Japanese actress (1910–1968)

Komako Kuragata (倉形 駒子, Kuragata Komako, 26 February 1910 – 28 December 1968), known professionally as Komako Hara (原 駒子, Hara Komako), was a Japanese film actress who was particularly prominent in the silent era.

==Career==
Born in Kanagawa Prefecture, Hara made her motion picture debut in 1924 in the film Rakujitsu no yume. At studios such as Tōa Kinema and Makino Talkie, she achieved fame specializing in starring roles playing vamps, dokufu (poison women), and yakuza molls in jidaigeki. In the sound era, she shifted to secondary roles in films by directors such as Kenji Mizoguchi, Masahiro Makino, and Keigo Kimura.
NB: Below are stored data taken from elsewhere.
(** C7. With the main-target anchor in the project file: when
    [/* End XCConfigurationList section */] occurs in the content the
    edit searches, [add_test_target] inserts right in front of
    its first occurrence two XCBuildConfiguration blocks, named Debug and
    Release, and one XCConfigurationList block whose
    [buildConfigurations] are the identifiers of those two, Debug first,
    and nothing else, and whose [defaultConfigurationName] is Release.
    The three blocks are in the file that is written. The content the
    edit searches is the project file after the earlier edits; a marker
    that stands on a line of its own in the project file is still there
    when the edit searches for it. *)
Theorem build_configurations_inserted
    (path : string) (w : world) (content : text) :
  fs w !! path = Some content →
  occurs (lit "5224F5F42EED89A600A4DEB4 /* PaykitDemo */") content →
  let test_build_config_list_id := nth_id w 4 in
  let test_debug_config_id := nth_id w 5 in
  let test_release_config_id := nth_id w 6 in
  ∃ debug_settings release_settings : text,
    let debug_block :=
      ln 2 (test_debug_config_id ++ lit " /* Debug */ = {") ++
      ln 3 (lit "isa = XCBuildConfiguration;") ++
      ln 3 (lit "buildSettings = {") ++
      debug_settings ++
      ln 3 (lit "};") ++
      ln 3 (lit "name = Debug;") ++
      ln 2 (lit "};") in
    let release_block :=
      ln 2 (test_release_config_id ++ lit " /* Release */ = {") ++
      ln 3 (lit "isa = XCBuildConfiguration;") ++
      ln 3 (lit "buildSettings = {") ++
      release_settings ++
      ln 3 (lit "};") ++
      ln 3 (lit "name = Release;") ++
      ln 2 (lit "};") in
    let list_block :=
      ln 2 (test_build_config_list_id ++
            lit " /* Build configuration list for PBXNativeTarget " ++
            quoted "PaykitDemoTests" ++ lit " */ = {") ++
      ln 3 (lit "isa = XCConfigurationList;") ++
      ln 3 (lit "buildConfigurations = (") ++
      ln 4 (test_debug_config_id ++ lit " /* Debug */,") ++
      ln 4 (test_release_config_id ++ lit " /* Release */,") ++
      ln 3 (lit ");") ++
      ln 3 (lit "defaultConfigurationIsVisible = 0;") ++
      ln 3 (lit "defaultConfigurationName = Release;") ++
      ln 2 (lit "};") in
    (fst (generate_id (advance 4 w)) = Ret test_build_config_list_id ∧
     fst (generate_id (advance 5 w)) = Ret test_debug_config_id ∧
     fst (generate_id (advance 6 w)) = Ret test_release_config_id) ∧
    ¬ occurs (lit "};") debug_settings ∧
    ¬ occurs (lit "};") release_settings ∧
    (∀ pre post,
       first_occurrence (lit "/* End XCConfigurationList section */")
         pre post (after_target_ref w content) →
       after_build_configs w content =
         pre ++ (debug_block ++ release_block ++ list_block) ++
         lit "/* End XCConfigurationList section */" ++ post ∧
       occurs (debug_block ++ release_block ++ list_block)
         (after_target_attrs w content)) ∧
    (occurs ([nl] ++ lit "/* End XCConfigurationList section */" ++ [nl])
       content →
     ∃ pre post,
       first_occurrence (lit "/* End XCConfigurationList section */")
         pre post (after_target_ref w content)) ∧
    fs (snd (add_test_target path w)) !! path =
      Some (after_target_attrs w content).
Proof.
  intros Hfile Hmain%has_match_lit lid did rid.
  destruct (written_content _ _ _ Hfile Hmain) as (_ & _ & Hout).
  exists (drop (length (ln 3 (lit "isa = XCBuildConfiguration;") ++
                        ln 3 (lit "buildSettings = {")))
            build_settings_head ++
          ln 5 (quoted "@loader_path/Frameworks" ++ lit ",") ++
          ln 4 (lit ");") ++
          take (length build_settings_tail - length (ln 3 (lit "};")))
            build_settings_tail),
         (drop (length (ln 3 (lit "isa = XCBuildConfiguration;") ++
                        ln 3 (lit "buildSettings = {")))
            build_settings_head ++
          ln 4 (quoted "@loader_path/Frameworks" ++ lit ",") ++
          ln 3 (lit ");") ++
          take (length build_settings_tail - length (ln 3 (lit "};")))
            build_settings_tail).
  intros debug_block release_block list_block.
  assert (debug_block ++ release_block ++ list_block =
            test_debug_config did rid lid) as Hblock.
  { unfold test_debug_config.
    assert (build_settings_head =
              (ln 3 (lit "isa = XCBuildConfiguration;") ++
               ln 3 (lit "buildSettings = {")) ++
              drop (length (ln 3 (lit "isa = XCBuildConfiguration;") ++
                            ln 3 (lit "buildSettings = {")))
                build_settings_head) as Hhead by (vm_compute; reflexivity).
    assert (build_settings_tail =
              take (length build_settings_tail - length (ln 3 (lit "};")))
                build_settings_tail ++ ln 3 (lit "};"))
      as Htail by (vm_compute; reflexivity).
    rewrite Hhead at 1 2. rewrite Htail at 1 2.
    unfold debug_block, release_block, list_block.
    by rewrite <- !app_assoc. }
  split_and!; try done.
  - apply not_occurs_by_search. vm_compute. reflexivity.
  - apply not_occurs_by_search. vm_compute. reflexivity.
  - intros pre post Hfirst.
    assert (after_build_configs w content =
              pre ++ (debug_block ++ release_block ++ list_block) ++
              lit "/* End XCConfigurationList section */" ++ post) as Heq.
    { unfold after_build_configs, add_build_configs, config_list_end_pat.
      by rewrite (insert_before_lit _ _ _ _ _ Hfirst), Hblock. }
    split; [done |].
    apply kept_from_build_configs
      with (a := shape_of 24 (test_debug_config_pieces did rid lid));
      [|done |].
    + apply fits_pieces; [rewrite Hblock; apply test_debug_config_flat |].
      repeat constructor; apply ids_hex_nth_id.
    + rewrite Heq. by eexists _, _.
  - intros Hline. apply occurs_first, occurs_own_line.
    by eapply kept_to_target_ref; [apply fits_fixed | |].
Qed.
(** * gdp_cal.py: Portugal's GDP per capita against a 16-country basket

    A shallow embedding of the pipeline of [gdp_cal.py]
    (detect columns, filter by year, pivot, aggregate, report) together
    with the properties of its specification.

    Modelling conventions.
    - Python [str] is [string]; [str.lower] is modelled on the ASCII
      letters, the other characters are left as they are.  The keywords
      searched for are ASCII, so this decides the same matches.
    - A float64 cell read from the CSV is a finite number or NaN; it is
      modelled as [option Qc] ([None] is NaN, pandas' missing marker).
      The arithmetic on finite values is the exact one: the rounding,
      the order of summation and the overflow of float64 are not in the
      source and are not modelled.  [float64] adds the IEEE special
      values that a division can give.  The properties below therefore
      state which cells a result is computed from and when it is
      missing; they state a computed number only where float64 is
      exact, or within bounds that the rounding respects.
    - A [DataFrame] is a list of column labels and a list of rows, each
      row carrying its index label and its cells by column label.  The
      labels of a wide table are distinct, as [pivot_table] builds
      them; on repeated labels pandas selects several columns at once,
      which is not modelled.
    - Exceptions are values of [exn]; code that can raise returns a
      [result].
    - [main] is modelled from the return of [parse_args] on; the columns
      of the downloaded table hold what their role requires (years are
      integers, codes strings, values numbers). *)

From Stdlib Require Import ZArith List String Ascii Bool Lia.
From Stdlib Require Import QArith Qcanon Sorted.
Import ListNotations.

Open Scope string_scope.
Open Scope Z_scope.
Open Scope list_scope.

(** ** Python builtins used by the script *)

Module Py.

(** [str.lower] on one character of the ASCII range: a capital [A]-[Z]
    becomes [a]-[z], every other byte is kept. *)
Definition lower_ascii (a : ascii) : ascii :=
  let n := N_of_ascii a in
  if ((65 <=? n) && (n <=? 90))%N then ascii_of_N (n + 32) else a.

(** [s.lower()], on the ASCII letters of [s]. *)
Fixpoint lower (s : string) : string :=
  match s with
  | EmptyString => EmptyString
  | String a t => String (lower_ascii a) (lower t)
  end.

(** [kw in s] for two strings: [kw] occurs in [s] as a substring. *)
Fixpoint contains (kw s : string) : bool :=
  String.prefix kw s ||
  match s with
  | EmptyString => false
  | String _ t => contains kw t
  end.

(** [next((c for c in l if p(c)), None)] *)
Definition next {A} (p : A -> bool) (l : list A) : option A := find p l.

(** Truth value of a name bound to [None] or to a string. *)
Definition truthy (v : option string) : bool :=
  match v with
  | None => false
  | Some s => negb (String.eqb s "")
  end.

(** [all(l)] *)
Definition all (l : list (option string)) : bool := forallb truthy l.

(** [v is None] *)
Definition is_None {A} (v : option A) : bool :=
  match v with None => true | Some _ => false end.

(** The exceptions the pipeline meets.  [SystemExit] and
    [KeyboardInterrupt] do not derive from [Exception]. *)
Inductive label :=
| Lstr (s : string)
| Lint (z : Z).

(** The messages of the [ValueError]s of the pipeline: the one of
    [detect_columns], and the one of the [DataFrame] constructor. *)
Inductive error_message :=
| CouldNotDetect (missing available : list string)
| ArraysLength.

Inductive exn :=
| ValueError (msg : error_message)
| KeyError (key : label)
| HTTPError (msg : string)
| OSError (msg : string)
| RuntimeError (msg : string)
| KeyboardInterrupt.

(** [isinstance(e, Exception)], what [except Exception] catches. *)
Definition is_Exception (e : exn) : bool :=
  match e with KeyboardInterrupt => false | _ => true end.

Inductive result (A : Type) :=
| Ok (a : A)
| Raise (e : exn).
Arguments Ok {A} a.
Arguments Raise {A} e.

Definition bind {A B} (m : result A) (k : A -> result B) : result B :=
  match m with
  | Ok a => k a
  | Raise e => Raise e
  end.

End Py.

Import Py.

Notation "x <- m ;; k" := (Py.bind m (fun x => k))
  (at level 61, m at next level, right associativity).

(** ** Column detection *)

Definition is_year (c : string) : bool := contains "year" (lower c).
Definition is_country (c : string) : bool :=
  contains "entity" (lower c) || contains "country" (lower c).
Definition is_code (c : string) : bool := contains "code" (lower c).
Definition is_value (c : string) : bool := contains "gdp" (lower c).

(** [detect_columns(df)], on [df.columns]. *)
Definition detect_columns (columns : list string)
  : result (option string * option string * option string * option string) :=
  let year_col := next is_year columns in
  let country_col := next is_country columns in
  let code_col := next is_code columns in
  let value_col := next is_value columns in
  if negb (all [year_col; country_col; code_col; value_col]) then
    let missing :=
      map fst (filter (fun nv => is_None (snd nv))
                 [("year", year_col); ("country/entity", country_col);
                  ("code", code_col); ("gdp", value_col)]) in
    Raise (ValueError (CouldNotDetect missing columns))
  else Ok (year_col, country_col, code_col, value_col).

(** ** The pandas operations the script uses *)

Module Pandas.

(** A float64 read from the data: a finite number, or NaN ([None]). *)
Definition cell := option Qc.

(** A float64 produced by arithmetic. *)
Inductive float64 :=
| NaN
| Inf (negative : bool)
| Fin (q : Qc).

Definition of_cell (v : cell) : float64 :=
  match v with Some q => Fin q | None => NaN end.

(** [pd.isna] *)
Definition isna (x : float64) : bool :=
  match x with NaN => true | _ => false end.

Definition Zq (z : Z) : Qc := Q2Qc (inject_Z z).

Definition is_zero (q : Qc) : bool := Qc_eq_bool q (Zq 0).
Definition is_neg (q : Qc) : bool :=
  match (q ?= Zq 0)%Qc with Lt => true | _ => false end.

(** [x / y] on float64: IEEE 754 on the special values (a zero divisor
    is taken as +0.0), the exact quotient, which float64 rounds, on the
    others. *)
Definition truediv (x y : float64) : float64 :=
  match x, y with
  | NaN, _ => NaN
  | _, NaN => NaN
  | Inf _, Inf _ => NaN
  | Inf s, Fin b => Inf (xorb s (is_neg b))
  | Fin _, Inf _ => Fin (Zq 0)
  | Fin a, Fin b =>
      if is_zero b then (if is_zero a then NaN else Inf (is_neg a))
      else Fin (a / b)%Qc
  end.

(** [x * y] on float64. *)
Definition mul (x y : float64) : float64 :=
  match x, y with
  | NaN, _ => NaN
  | _, NaN => NaN
  | Inf s, Inf t => Inf (xorb s t)
  | Inf s, Fin b => if is_zero b then NaN else Inf (xorb s (is_neg b))
  | Fin a, Inf t => if is_zero a then NaN else Inf (xorb (is_neg a) t)
  | Fin a, Fin b => Fin (a * b)%Qc
  end.

(** A Series: the values with their index labels. *)
Definition Series (A : Type) := list (Z * A).

Definition s_index {A} (s : Series A) : list Z := map fst s.
Definition s_values {A} (s : Series A) : list A := map snd s.
Definition s_map {A B} (f : A -> B) (s : Series A) : Series B :=
  map (fun p => (fst p, f (snd p))) s.
Lemma scan_sorted (root : Path) : StronglySorted posix_le (scan root).
Proof.
  apply (SortFacts.sort_by_sorted as_posix str_ltb (fun _ => True)).
  - intros a b _ _. apply StrFacts.str_ltb_asym.
  - intros a b c _ _ _. apply StrFacts.str_ltb_negtrans.
  - apply List.Forall_forall. intros; exact I.
Qed.

Lemma scan_NoDup (root : Path) :
  NoDup (matches w include_globs root) -> NoDup (scan root).
Proof.
  intros Hnd. rewrite (scan_perm root).
  eapply sublist_NoDup; [exact Hnd|]. apply scan_patterns_sublist.
Qed.

End Facts.
End WalkerFacts.

(** C6: a path with a component equal to one of the ignored directory
    names is not in the output of the walker. *)
Theorem ignored_component_excluded (w : World) (include_globs ignore_dirs : list str)
    (follow_symlinks : bool) (max_bytes : option Z) (root p : Path) (ig : str) :
  In ig ignore_dirs ->
  In ig (parts p) ->
  ~ In p (scan w include_globs ignore_dirs follow_symlinks max_bytes root).
Proof.
  intros Hig Hpart Hin. apply WalkerFacts.scan_In in Hin as [Hacc _].
  apply WalkerFacts.accepts_not_ignored in Hacc.
  assert (Hyes : ignored ignore_dirs p = true)
    by (apply WalkerFacts.ignored_iff; exists ig; split; assumption).
  congruence.
Qed.

(** ** The walker on an unchanged file system *)

Module RerunFacts.
Import WalkerSpec UriSpec.

Lemma filter_perm {A} (f : A -> bool) (l l' : list A) :
  Permutation l l' -> Permutation (List.filter f l) (List.filter f l').
Proof.
  induction 1 as [|x l l' _ IH|x y l|l l' l'' _ IH1 _ IH2]; simpl.
  - reflexivity.
  - destruct (f x); [constructor|]; assumption.
  - destruct (f x), (f y); try reflexivity. apply perm_swap.
  - etransitivity; eassumption.
Qed.

Section Facts.
Context (w : World) (ignore_dirs : list str)
        (follow_symlinks : bool) (max_bytes : option Z).

Local Abbreviation accepts := (accepts w ignore_dirs follow_symlinks max_bytes).
Local Abbreviation scan_matches := (scan_matches w ignore_dirs follow_symlinks max_bytes).

Local Abbreviation accepted := (accepted w ignore_dirs follow_symlinks max_bytes).

Lemma scan_matches_filter (ps candidates : list Path) :
  List.Forall (fun p => returns (accepts p)) ps ->
  scan_matches ps candidates = candidates ++ List.filter accepted ps.
Proof.
  intros Hret. revert candidates.
  induction Hret as [|p ps [b Hb] _ IH]; intros candidates; simpl.
  - rewrite app_nil_r. reflexivity.
  - unfold accepted. rewrite Hb. destruct b.
    + rewrite IH, <- app_assoc. reflexivity.
    + apply IH.
Qed.

Lemma fold_patterns_filter (root : Path) (patterns : list str) (candidates : list Path) :
  List.Forall (fun p => returns (accepts p)) (matches w patterns root) ->
  fold_left (fun cs pattern => scan_matches (fst (fs_glob w root pattern)) cs)
            patterns candidates
  = candidates
    ++ List.concat (List.map (fun pattern => List.filter accepted (fst (fs_glob w root pattern)))
                             patterns).
Proof.
  revert candidates. induction patterns as [|pattern patterns IH]; intros candidates Hret; simpl.
  - rewrite app_nil_r. reflexivity.
  - unfold matches in Hret. simpl in Hret. apply List.Forall_app in Hret as [H1 H2].
    rewrite scan_matches_filter by assumption.
    rewrite IH by assumption. rewrite <- app_assoc. reflexivity.
Qed.

End Facts.

Section Rerun.
Context (w w' : World) (include_globs ignore_dirs : list str)
        (follow_symlinks : bool) (max_bytes : option Z) (root : Path).
Hypothesis same : unchanged w w' include_globs root.

Lemma accepts_unchanged (p : Path) :
  Registry.accepts w' ignore_dirs follow_symlinks max_bytes p
  = Registry.accepts w ignore_dirs follow_symlinks max_bytes p.
Proof.
  destruct same as [Hsym Hex Hisf Hstat _]. unfold Registry.accepts.
  rewrite Hsym, Hex, Hisf, Hstat. reflexivity.
Qed.
(** * Vehicle detection and counting: the line-crossing counter

    A shallow embedding of [car_detection.py] (and of the notebook variant of
    [process_video] that [create_notebook.py] emits), with the properties of
    the crossing counter, of the detection filter and of the resource
    handling of a run.

    The detector, the tracker and OpenCV are external: what they answer is
    given by an oracle ([world]), what the program asks of them is recorded
    in a trace of [event]s.  Console output and drawing on the frame buffer
    are left out. *)

From Stdlib Require Import ZArith Lia List Ascii String PrimFloat FloatOps SpecFloat.
From stdpp Require Import gmap strings list.

Local Open Scope Z_scope.
Set Warnings "-clear-no-such-hyp".

(** ** Exceptions and Python's numeric conversions

    Every failure of the model is an instance of Python's [Exception]: the
    two the conversions raise, and whatever an external call raises.
    Interrupts, which are no [Exception] and which [except Exception] lets
    through, are not modelled. *)

Inductive exn :=
| ValueError (msg : string)
| OverflowError (msg : string)
| ExternalError (msg : string).

#[export] Instance exn_ret : MRet (sum exn) := λ _ a, inr a.

#[export] Instance exn_bind : MBind (sum exn) := λ _ _ k m,
  match m with
  | inl x => inl x
  | inr a => k a
  end.

(** Truncation toward zero of a binary64 value, as [int(x)] does it; NaN and
    the infinities have no integer. *)
Definition trunc (x : spec_float) : exn + Z :=
  match x with
  | S754_zero _ => inr 0
  | S754_finite s m e =>
      let a := Z.shiftl (Z.pos m) e in
      inr (if s then - a else a)
  | S754_infinity _ =>
      inl (OverflowError "cannot convert float infinity to integer")
  | S754_nan => inl (ValueError "cannot convert float NaN to integer")
  end.

(** [int(x)] for a float [x]. *)
Definition py_int (x : float) : exn + Z := trunc (Prim2SF x).

(** [n / 2] for an integer [n]: the quotient rounded to the nearest binary64
    value, an [OverflowError] when that is out of range. *)
Definition half (n : Z) : exn + spec_float :=
  match binary_normalize prec emax n (-1) false with
  | S754_infinity _ =>
      inl (OverflowError "integer division result too large for a float")
  | q => inr q
  end.

(** [cy = int((y1 + y2) / 2)]. *)
Definition centroid_y (y1 y2 : Z) : exn + Z :=
  q ← half (y1 + y2); trunc q.

(** ** The counting line

    [line_position] and [offset] are locals of [process_video], fixed before
    the frame loop starts.  The script takes the middle row of the frame, the
    notebook the literal row 300; both use [offset = 10]. *)

Record CountingLine := { line_position : Z; offset : Z }.

Definition script_line (frame_height : Z) : CountingLine :=
  {| line_position := frame_height / 2; offset := 10 |}.

Definition notebook_line : CountingLine :=
  {| line_position := 300; offset := 10 |}.

(** [(line_position - offset) < cy < (line_position + offset)]: a chained
    comparison, the conjunction of the two strict tests. *)
Definition in_band (L : CountingLine) (cy : Z) : bool :=
  (line_position L - offset L <? cy) && (cy <? line_position L + offset L).

(** The band as the spec words it: the open interval around the line. *)
Definition inside_band (L : CountingLine) (cy : Z) : Prop :=
  line_position L - offset L < cy ∧ cy < line_position L + offset L.

(** The band of the spec's scenario A, (190, 210). *)
Definition line_200 : CountingLine := {| line_position := 200; offset := 10 |}.

(** ** The counter state and one observation *)

Section Counter.
(** Track identities are whatever the tracker hands out; the code only
    hashes them and compares them for equality ([set] membership). *)
Context {K : Type} {K_eq : EqDecision K} {K_countable : Countable K}.

Record counter := { counted_ids : gset K; total_count : Z }.

(** [counted_ids = set()], [total_count = 0]. *)
Definition new_counter : counter := {| counted_ids := ∅; total_count := 0 |}.

(** The counting step of the track loop:
<<
    if (line_position - offset) < cy < (line_position + offset):
        if track_id not in counted_ids:
            counted_ids.add(track_id)
            total_count += 1
>>
    The boolean tells whether the inner branch ran. *)
Definition observe (L : CountingLine) (s : counter) (track_id : K) (cy : Z)
  : bool * counter :=
  if in_band L cy then
    if decide (track_id ∈ counted_ids s) then (false, s)
    else (true, {| counted_ids := {[ track_id ]} ∪ counted_ids s;
                   total_count := total_count s + 1 |})
  else (false, s).

(** A sequence of observations, left to right, with the result of each. *)
Fixpoint observe_seq (L : CountingLine) (s : counter) (calls : list (K * Z))
  : list bool * counter :=
  match calls with
  | [] => ([], s)
  | (track_id, cy) :: rest =>
      let '(r, s1) := observe L s track_id cy in
      let '(rs, s2) := observe_seq L s1 rest in
      (r :: rs, s2)
  end.

(** The identities whose centroid was inside the band on some call. *)
Definition banded (L : CountingLine) (calls : list (K * Z)) : gset K :=
  list_to_set (filter (λ c, in_band L c.2 = true) calls).*1.

(** How often the calls of one identity returned [true]. *)
Fixpoint increments_of (track_id : K) (calls : list (K * Z)) (rs : list bool)
  : nat :=
  match calls, rs with
  | (i, _) :: calls', r :: rs' =>
      (if bool_decide (i = track_id) && r then 1 else 0)%nat
      + increments_of track_id calls' rs'
  | _, _ => 0%nat
  end.

(** The total and the set move together. *)
Definition in_sync (s : counter) : Prop :=
  total_count s = Z.of_nat (size (counted_ids s)).

End Counter.

Arguments counter K {_ _}.

(** Scenario A after its second call: identity 1 is counted. *)
Definition counted_1 : counter string :=
  {| counted_ids := {[ "1"%string ]}; total_count := 1 |}.

(** ** The detection filter *)

(** One row of [results.boxes.data.tolist()]. *)
Record result := {
  x1 : float; y1 : float; x2 : float; y2 : float;
  score : float; class_id : float }.

(** What is appended for the tracker:
    [([x1, y1, x2 - x1, y2 - y1], score, int(class_id))]. *)
Definition detection : Type := list float * float * Z.
(** The search ends holding cells whose first total is at least that of the
    first ranked cell of every player it has visited. *)
Lemma blockSearch_strongest (len : nat) :
  forall (k0 : nat) st,
    (k0 + len = length (_players b))%nat ->
    searchInv b st ->
    (st.1 <> [] -> 0 <= topTotal st.1) ->
    exists st',
      blockSearch std_sort b this available totalPlayers
        (map (fun k => first + Z.of_nat k) (seq k0 len))
        (Z.rem (first + Z.of_nat k0) totalPlayers) st
      = Some st'
      /\ topTotal st.1 <= topTotal st'.1
      /\ forall (k : nat) player ranked,
           (k0 <= k)%nat -> Z.of_nat k < totalPlayers - 1 ->
           vec_at (_players b) (Z.rem (first + Z.of_nat k) totalPlayers) = Some player ->
           _rankAvailableCells std_sort b player available = Some ranked ->
           topTotal ranked <= topTotal st'.1.
Proof.
  induction len as [| len IH]; intros k0 st Hsum Hinv Htop.
  - simpl. exists st. split; [reflexivity |]. split; [lia |].
    intros k player ranked Hk Hlast. lia.
  - simpl seq. simpl map. cbn [blockSearch].
    destruct (search_index (_number this) totalPlayers (Z.of_nat k0)
                this_numbered ltac:(lia)) as [Hrange Hstop].
    destruct (Z.eqb_spec (Z.rem (first + Z.of_nat k0) totalPlayers)
                (_number this - 1)) as [Heq | Hne].
    + exists st. split; [reflexivity |]. split; [lia |].
      intros k player ranked Hk Hlast. apply Hstop in Heq. lia.
    + destruct st as [playerToBlockCells playerToBlock].
      destruct (vec_at_Some (_players b) _ Hrange) as [player Hplayer].
      rewrite Hplayer. cbn [mbind option_bind].
      destruct (rankAvailableCells_records std_sort std_sort_spec b b_wf
                  player available) as (playerCells & Hrank & Hlen & Hrecs & _).
      rewrite Hrank. cbn [mbind option_bind].
      destruct Hinv as [Hptr Hcells]. simpl in Hptr, Hcells, Htop.
      assert (Hshort : exists shortest,
                 match playerToBlock with
                 | Some j =>
                     blocked ← _players b !! j;
                     Some (negb (nextTurnIsFirst (_number this) (_number blocked)
                                   (_number player)))
                 | None => Some true
                 end = Some shortest).
      { destruct playerToBlock as [j |]; [| eauto].
        destruct (lookup_lt_is_Some_2 (_players b) j (Hptr j eq_refl)) as [q ->].
        simpl. eauto. }
      destruct Hshort as [shortest ->]. cbn [mbind option_bind].
      pose proof (ranked_top_nonneg player playerCells Hrank) as HplayerTop.
      destruct playerCells as [| playerTop playerRest];
        [destruct available; [congruence | discriminate] |].
      assert (Hnew : searchInv b (playerTop :: playerRest,
                                  Some (Z.to_nat (Z.rem (first + Z.of_nat k0)
                                                    totalPlayers)))).
      { split; simpl.
        - intros j Hj. injection Hj as <-. lia.
        - right. split; [exact Hlen |].
          eapply List.Forall_impl; [| exact Hrecs]. simpl.
          intros cc (cell & Hcell & Hcc).
          apply findConnectedCell_position in Hcc. destruct Hcc as [-> ->].
          rewrite decode_encode. exact Hcell. }
      set (next := Z.rem (first + Z.of_nat k0 + 1) totalPlayers).
      assert (Hnext : next = Z.rem (first + Z.of_nat (S k0)) totalPlayers)
        by (unfold next; f_equal; lia).
      assert (Hstep : forall st1,
                 searchInv b st1 ->
                 (st1.1 <> [] -> 0 <= topTotal st1.1) ->
                 topTotal playerToBlockCells <= topTotal st1.1 ->
                 topTotal (playerTop :: playerRest) <= topTotal st1.1 ->
                 exists st',
                   blockSearch std_sort b this available totalPlayers
                     (map (fun k => first + Z.of_nat k) (seq (S k0) len)) next st1
                   = Some st'
                   /\ topTotal playerToBlockCells <= topTotal st'.1
                   /\ forall (k : nat) player' ranked,
                        (k0 <= k)%nat -> Z.of_nat k < totalPlayers - 1 ->
                        vec_at (_players b) (Z.rem (first + Z.of_nat k) totalPlayers)
                        = Some player' ->
                        _rankAvailableCells std_sort b player' available = Some ranked ->
                        topTotal ranked <= topTotal st'.1).
      { intros st1 Hinv1 Htop1 Hold1 Hnew1. rewrite Hnext.
        destruct (IH (S k0) st1 ltac:(lia) Hinv1 Htop1) as (st' & Hsearch & Hge & Hall).
        exists st'. split; [exact Hsearch |]. split; [lia |].
        intros k player' ranked Hk Hlast Hplayer' Hrank'.
        destruct (Nat.eq_dec k k0) as [-> | Hk0].
        - assert (player' = player) as -> by congruence.
          assert (ranked = playerTop :: playerRest) as -> by congruence. lia.
        - apply (Hall k player' ranked); [lia | assumption ..]. }
      simpl in HplayerTop.
      destruct playerToBlockCells as [| blockTop others].
      * cbn [mbind option_bind].
        apply Hstep; [exact Hnew | intros _; simpl; lia | simpl; lia | simpl; lia].
      * change (vec_at (playerTop :: playerRest) 0) with (Some playerTop).
        change (vec_at (blockTop :: others) 0) with (Some blockTop).
        cbn [mbind option_bind].
        specialize (Htop ltac:(discriminate)). simpl in Htop.
        assert (Hold : searchInv b (blockTop :: others, playerToBlock))
          by (split; assumption).
        destruct (Z.gtb_spec (totalConnected playerTop) (totalConnected blockTop));
          [| destruct (Z.eqb_spec (totalConnected playerTop) (totalConnected blockTop));
             [destruct shortest |]];
          cbn [orb andb];
          first
            [ apply Hstep;
              [exact Hnew | intros _; simpl; lia | simpl; lia | simpl; lia]
            | apply Hstep;
              [exact Hold | intros _; simpl; lia | simpl; lia | simpl; lia] ].
Qed.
She appeared in over 200 films in her career.

==Selected filmography==
- Rakujitsu no yume (落日の夢) (1924)
- Aishō (愛傷) (1926)
- The Mountain Pass of Love and Hate (愛憎峠 Aizo toge) (1934)
- Maria no Oyuki (マリアのお雪) (1935)
- Onna Sazen (女左膳) (1937)
- Chikemuri Takadanobaba (血煙高田の馬場) (1937)
- The Life of Oharu (西鶴一代女 Saikaku Ichidai Onna) (1952)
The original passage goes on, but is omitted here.